Bush finally makes a sensible decision
by nominating John Roberts to replace the late Chief Justice Rehnquist. Whether you like Roberts for the Court at all, the nomination saves a lot of wrangling that the country simply has no time for now.
As for Roberts, I have to say I do not object to his appointment. First, as a former litigator, I know that it is next to impossible to tell what an attorney believes personally by looking at the positions he or she has taken in briefs and memoranda. You make the strongest possible argument for your client, even if you think your client is despicable. It's particularly hard when an attorney works for the government; the chief executive (whether mayor, governor or president) usually has inflexible, publicly-stated positions that an individual attorney can influence only in the most miniscule ways. It makes more sense to look at a sitting judge's opinions, but Roberts hasn't had time to make much of a track record. As the Boston Globe notes:
The record shows him arguing both for and against affirmative action, for and against environment regulations. As a lawyer for Bush I, he wrote that Roe v. Wade should be overruled. As a nominee for the appeals court he called it settled law.
Two other points underlie my lack of objection to Roberts. First, it is simply silly to expect that George W. Bush will choose the same person to appoint to the Court that I would. The question has to be not, "Would I choose this person?" (which seems to be the criterion a lot of groups use), but "Does this person -- although more liberal/conservative" than I am -- represent a reasonable portion of the American mainstream?" By that criterion, Roberts is acceptable. When one of my former law professors, Robert Bork was nominated to the Court, he failed that test. I helped draft the memorandum the Women's Bar Association of the State of NY (WBASNY) sent to the Senate Judiciary Committee opposing Bork's confirmation. In his zeal to secure the nomination, Bork had placed himself way out on the right-wing fringe of American thought, and he was hoist on his own petard. When Anthony Kennedy was nominated in his place, WBASNY asked our committee to reconvene and determine whether it was advisable to take action on this nomination. Kennedy, unlike Bork does represent rational conservative thought, and WBASNY -- whose members represent the entire spectrum of positions likely to reach the Court -- took no formal action. In sum, I look for an intelligent, competent lawyer (although the Constitution does not require that the Justices be lawyers), who is neither an ideologue (like Scalia and Thomas) or a nut, like Bork. One could argue that Roberts is too much not an ideologue (see the Boston Globe article), but it also seems to me that the insistence of so many groups on one-issue "litmus tests" is the cause of that.

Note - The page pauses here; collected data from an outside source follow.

(** * codecks-telegram-bot: the project cache and its remote client

    A shallow embedding of [codecks_api.py] and [codecks_data.py].

    Python values are embedded as the inductive [pyval]; a [dict] is an
    association list in insertion order whose keys are pairwise distinct
    ([dict_wf]); a [str] is a [string] whose characters are read as the code
    points 0..255 (on that range the class [\d] of [re] is exactly '0'..'9'
    and [str.lower] is the map [lower_char] below).  A call that may raise
    returns a [result].  The clock, the remote service and the file system
    are inputs of the functions that use them. *)

From Stdlib Require Import ZArith List String Ascii Bool Lia.
From Stdlib Require Import Sorting.Sorted Sorting.Permutation.
Import ListNotations.

Set Warnings "-register-all".

Local Open Scope string_scope.
Local Open Scope list_scope.
Local Open Scope Z_scope.

(* ================================================================== *)
(** * Exceptions and fallible computations *)
(* ================================================================== *)

Inductive exn : Type :=
| AttributeError
| TypeError
| ValueError
| KeyError
| IndexError
| OverflowError
| OSError
| Timeout
| ConnectionError
| RequestException
| JSONDecodeError
| KeyboardInterrupt
| SystemExit.

Inductive result (A : Type) : Type :=
| Ok (a : A)
| Raise (e : exn).

Arguments Ok {A} a.
Arguments Raise {A} e.

Definition bind {A B : Type} (r : result A) (k : A -> result B) : result B :=
  match r with
  | Ok a => k a
  | Raise e => Raise e
  end.

Notation "x <- r ;; k" := (bind r (fun x => k))
  (at level 61, r at next level, right associativity).

(** The comprehension [[elt(x) for x in l if cond(x)]]: the elements are
    visited from left to right, the condition is evaluated before the
    element's value, and the first exception ends the evaluation. *)
Fixpoint comprehension {A B : Type} (cond : A -> result bool)
    (elt : A -> result B) (l : list A) : result (list B) :=
  match l with
  | [] => Ok []
  | a :: l' =>
      c <- cond a ;;
      if c then
        b <- elt a ;; r <- comprehension cond elt l' ;; Ok (b :: r)
      else comprehension cond elt l'
  end.

Definition always {A : Type} (_ : A) : result bool := Ok true.

(* ================================================================== *)
(** * Dates: the part of [datetime] the cache uses *)
(* ================================================================== *)

Module Dates.

Record datetime : Type := mkDT {
  year : Z; month : Z; day : Z;
  hour : Z; minute : Z; second : Z; microsecond : Z
}.

Definition dt_fields (t : datetime) : list Z :=
  [year t; month t; day t; hour t; minute t; second t; microsecond t].

(** Comparison of two naive datetimes is the comparison of their field
    tuples. *)
Fixpoint lex_compare (a b : list Z) : comparison :=
  match a, b with
  | [], [] => Eq
  | [], _ :: _ => Lt
  | _ :: _, [] => Gt
  | x :: a', y :: b' =>
      match x ?= y with
      | Eq => lex_compare a' b'
      | c => c
      end
  end.

Definition dt_compare (a b : datetime) : comparison :=
  lex_compare (dt_fields a) (dt_fields b).

Definition dt_ltb (a b : datetime) : bool :=
  match dt_compare a b with Lt => true | _ => false end.

Definition dt_leb (a b : datetime) : bool :=
  match dt_compare a b with Gt => false | _ => true end.

Definition dt_le (a b : datetime) : Prop := dt_leb a b = true.
Definition dt_lt (a b : datetime) : Prop := dt_ltb a b = true.

(** Calendar arithmetic, as [datetime] does it. *)
Definition is_leap (y : Z) : bool :=
  (y mod 4 =? 0) && (negb (y mod 100 =? 0) || (y mod 400 =? 0)).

The second point ties directly into the first: when a Justice is a competent, intelligent lawyer, and not an ideologue, it is not possible to be certain how he or she will vote. A case in point: Sandra Day O'Connor and Anthony Kennedy were nominated by Reagan, and David Souter by George H. Bush, with an eye to reversing Roe v. Wade. Yet in Planned Parenthood v. Casey in 1992, those three Justices came down firmly in support of a woman's right to choose, among other things striking down "the spousal notification requirement, stating that it gave too much power to husbands over their wives and would worsen situations of spousal abuse." Appropriately, these Justices said,
Men and women of good conscience can disagree, and we suppose some always shall disagree, about the profound moral and spiritual implications of terminating a pregnancy, even in its earliest stage. Some of us as individuals find abortion offensive to our most basic principles of morality, but that cannot control our decision. Our obligation is to define the liberty of all, not to mandate our own moral code. (Emphasis added.)
That sentence must have come as a nasty shock to the abortion opponents who thought they had packed the Court.
Similarly, President Eisenhower appointed conservative California governor Earl Warren to be Chief Justice, only to have Warren preside over the most liberal Supreme Court in recent history. As hard as it is for ideologues at either end of the political spectrum to believe, it is possible for judges and lawyers to put their obligation to society above their personal positions. That I believe is the most important quality in Justices, not that they agree with me on any issue, but that I can trust them not to make the Court their own personal sandbox. It happens more often than non-lawyers know, because most non-lawyers only pay attention to bellwether issues, which make up, in fact, a miniscule portion of the work of the Court. This is the quality that makes a good judge or Justice, not whether he or she agrees with me.